A small black economic elite has benefited most from the democratisation of South Africa over the past 10 years.

While the black share of wages, salaries and other income in South Africa rose dramatically over the five years to 1996, almost all of this increase occurred among the top 10% of black earners, while poorer blacks actually experienced a decline in income.

These conclusions are contained in a report released late last year by South African researchers at Wharton Economic Forecasting Associates, an international economic consultancy.

The report, by Andrew Whiteford and Dirk Ernst van Seventer, investigates changes in income distribution between 1991 and 1996.

While the report confirms that racial inequalities of income persist – white per capita income was almost nine times higher than Africans’ in 1996 – it shows there has been a “significant redistribution of income towards previously disadvantaged population groups”. It demonstrates that the country’s economic elite is becoming significantly black, and that economic class divisions bear markedly less correlation to race than is commonly thought to be the case.

The report, entitled Winners and Losers: South Africa’s Changing Income Distribution in the 1990s, shows that the white share of total income declined from 59,5% to 51,9%, and the proportion of white households in the richest 10 % of South Africans declined dramatically from 95% to 65%.
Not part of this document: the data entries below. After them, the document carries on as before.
(** A call that returns ended the [try] block with a body and a reply. *)
Lemma sendMessage_returned_verdict chatRequest opts outcome s res s' :
  sendMessage chatRequest opts outcome s = (Returned res, s') →
  verdict (_debug (this s)) outcome =
    inr (res_detail res,
         {| msg_role := res_role res; msg_content := res_content res |}).
Proof.
  intros Hcall. pose proof (sendMessage_returned_kind _ _ _ _ _ _ Hcall) as Hk.
  rewrite (sendMessage_list _ _ _ _ Hk) in Hcall.
  destruct (verdict _ outcome) as [e|[detail [r c]]]; [done|].
  by injection Hcall as <- _.
Qed.

Lemma sendMessage_sent_list chatRequest opts outcome s :
  kind s (req_conversationId chatRequest) = KList →
  sent (snd (sendMessage chatRequest opts outcome s)) =
    sent s ++ [submitted chatRequest opts s].
Proof.
  intros Hkind. rewrite (sendMessage_list _ _ _ _ Hkind).
  pose proof (called_kind chatRequest opts s (req_conversationId chatRequest)
                Hkind) as Hk2. rewrite Hkind in Hk2.
  destruct (verdict _ outcome) as [e|[detail reply]]; [apply called_sent|].
  simpl. rewrite !push_history_sent; [apply called_sent|done|].
  by rewrite push_history_kind.
Qed.

Lemma sendMessage_sent_refused chatRequest opts outcome s :
  kind s (req_conversationId chatRequest) ≠ KList →
  sent (snd (sendMessage chatRequest opts outcome s)) = sent s.
Proof.
  intros Hkind. rewrite (sendMessage_refused _ _ _ _ Hkind).
  apply getMessageHistory_sent.
Qed.

Lemma sendMessage_config chatRequest opts outcome s :
  same_config (this s) (this (snd (sendMessage chatRequest opts outcome s))).
Proof.
  destruct (decide (kind s (req_conversationId chatRequest) = KList))
    as [Hkind|Hne].
  - rewrite (sendMessage_list _ _ _ _ Hkind).
    pose proof (called_config chatRequest opts s) as Hc.
    pose proof (called_kind chatRequest opts s
                  (req_conversationId chatRequest) Hkind) as Hk2.
    rewrite Hkind in Hk2.
    destruct (verdict _ outcome) as [e|[detail reply]]; [done|].
    simpl. eapply same_config_trans; [exact Hc|].
    eapply same_config_trans; apply push_history_config; [done|].
    by rewrite push_history_kind.
  - rewrite (sendMessage_refused _ _ _ _ Hne). apply getMessageHistory_config.
Qed.

(** A call that does not return has pushed nothing. *)
Lemma sendMessage_not_returned_preserved chatRequest opts outcome s :
  wf s →
  (∀ res, fst (sendMessage chatRequest opts outcome s) ≠ Returned res) →
  preserved s (snd (sendMessage chatRequest opts outcome s)).
Proof.
  intros Hwf Hnot.
  destruct (decide (kind s (req_conversationId chatRequest) = KList))
    as [Hkind|Hne].
  - rewrite (sendMessage_list _ _ _ _ Hkind) in *.
    destruct (verdict _ outcome) as [e|[detail reply]].
    + by apply called_preserved.
    + by destruct (Hnot _ eq_refl).
  - rewrite (sendMessage_refused _ _ _ _ Hne).
    by apply getMessageHistory_preserved.
Qed.

(** What a call that returns has stored for its conversation: both
    messages while the array stays within [_maxMessages - 1] at each push,
    and only what was pushed onto the cached array otherwise. *)
Lemma sendMessage_returned_stored chatRequest opts outcome s res s' :
  wf s →
  sendMessage chatRequest opts outcome s = (Returned res, s') →
  let cid := req_conversationId chatRequest in
  let reply := {| msg_role := res_role res; msg_content := res_content res |} in
  stored s' cid =
    stored s cid ++
      if over cid s then []
      else if Z.of_nat (length (stored s cid ++ [outgoing chatRequest]))
                >? _maxMessages (this s) - 1
           then [outgoing chatRequest]
           else [outgoing chatRequest; incoming reply].
Proof.
  intros Hwf Hcall.
  pose proof (sendMessage_returned_kind _ _ _ _ _ _ Hcall) as Hkind.
  rewrite (sendMessage_list _ _ _ _ Hkind) in Hcall.
  destruct (verdict _ outcome) as [e|[detail [r c]]]; [done|].
  injection Hcall as <- <-; simpl.
  set (cid := req_conversationId chatRequest) in *.
  set (s2 := called chatRequest opts s).
  set (s3 := snd (push_history cid (outgoing chatRequest) s2)).
  pose proof (called_preserved chatRequest opts s Hwf) as Hpres. fold s2 in Hpres.
  pose proof (preserved_over _ _ cid Hpres) as Hover2.
  assert (kind s2 cid = KList) as Hk2 by (rewrite <- Hkind; apply Hpres).
  assert (kind s3 cid = KList) as Hk3.
  { unfold s3. by rewrite push_history_kind. }
  assert (wf s3) as Hwf3 by (apply push_history_wf; [done|apply Hpres]).
  assert (_maxMessages (this s3) = _maxMessages (this s)) as Hmax3.
  { unfold s3.
    rewrite (same_config_maxMessages _ _ (push_history_config _ _ _ Hk2)).
    apply same_config_maxMessages, Hpres. }
  destruct (over cid s) eqn:Hover.
  - assert (stored s3 cid = stored s cid) as Hs3.
    { unfold s3. rewrite push_history_lost; [apply Hpres|done|apply Hpres|done]. }
    rewrite push_history_lost, Hs3, app_nil_r; [done|done|done|].
    unfold over. by rewrite Hs3, Hmax3.
  - assert (stored s3 cid = stored s cid ++ [outgoing chatRequest]) as Hs3.
    { unfold s3. rewrite push_history_lands by done. f_equal. apply Hpres. }
    assert (over cid s3 =
            (Z.of_nat (length (stored s cid ++ [outgoing chatRequest]))
               >? _maxMessages (this s) - 1)) as Hover3.
    { unfold over. by rewrite Hs3, Hmax3. }
    rewrite <- Hover3. destruct (over cid s3) eqn:Ho3.
    + by rewrite push_history_lost.
    + rewrite push_history_lands, Hs3, <- app_assoc; done.
Qed.

(** ** Stores that calls can reach are well formed *)

Lemma fresh_store_wf t : _messagesCache t = ∅ → wf (fresh_store t).
Proof. intros Hempty cid v. simpl. by rewrite Hempty, lookup_empty. Qed.

Lemma new_array_wf items s : wf s → wf (snd (new_array items s)).
Proof.
  intros Hwf cid v Hv. simpl in *. pose proof (Hwf cid v Hv) as Hal.
  destruct v as [l|n|]; try done. simpl in *.
  destruct (decide (fresh (dom (arrays s)) = l)) as [->|Hne].
  - rewrite lookup_insert_eq. eauto.
  - by rewrite lookup_insert_ne.
Qed.

Lemma setMessageHistory_wf cid l s :
  wf s → is_Some (arrays s !! l) → wf (snd (setMessageHistory cid l s)).
Proof.
  intros Hwf Hl cid' v' Hv'. simpl in *.
  destruct (decide (cid = cid')) as [->|Hne].
  - rewrite lookup_insert_eq in Hv'. by injection Hv' as <-.
  - rewrite lookup_insert_ne in Hv' by done. exact (Hwf cid' v' Hv').
Qed.

Lemma getMessageHistory_wf cid s : wf s → wf (snd (getMessageHistory cid s)).
Proof.
  intros Hwf. by destruct (getMessageHistory_preserved cid s Hwf) as [[] _].
Qed.

Lemma sendMessage_wf chatRequest opts outcome s :
  wf s → wf (snd (sendMessage chatRequest opts outcome s)).
Proof.
  intros Hwf.
  destruct (decide (kind s (req_conversationId chatRequest) = KList))
    as [Hkind|Hne].
  - rewrite (sendMessage_list _ _ _ _ Hkind).
    pose proof (called_preserved chatRequest opts s Hwf) as [Hwf2 _ _ _ Hk2].
    specialize (Hk2 (req_conversationId chatRequest)). rewrite Hkind in Hk2.
    destruct (verdict _ outcome) as [e|[detail reply]]; [done|].
    simpl. apply push_history_wf; [by rewrite push_history_kind|].
    by apply push_history_wf.
  - rewrite (sendMessage_refused _ _ _ _ Hne). by apply getMessageHistory_wf.
Qed.


(** ** The constructor *)

Lemma constructor_throws_iff opts :
  (∃ e, constructor opts = inl e) ↔ js_not (apiKey opts) = true.
Proof.
  unfold constructor. destruct (js_not (apiKey opts)); split; eauto.
  - by intros [e ?].
  - done.
Qed.

Lemma js_not_true_iff v : js_not v = true ↔ v = None ∨ v = Some "".
Proof.
  destruct v as [[|a k]|]; simpl; split; intros H; auto; try discriminate;
    destruct H; discriminate.
Qed.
Over the same period, the black share of income rose from 29,9% to 35,7%, and the proportion of black households in the top 10% of all South African households increased from 9% to 22%. There was, however, a vast difference in the economic fortunes of blacks over the period.

The richest 10% of blacks received an average 17% increase in income, while the poorest 40% of households actually suffered a fall in household income of around 21%.

In the five years to 1996, the coloured share of all income increased from 6,8% to 7,9%, and the Indian share rose from 3,8% to 4,5%. But inequalities of income between richer and poorer segments of both the coloured and Indian communities increased at the same time. There was a similar pattern among whites.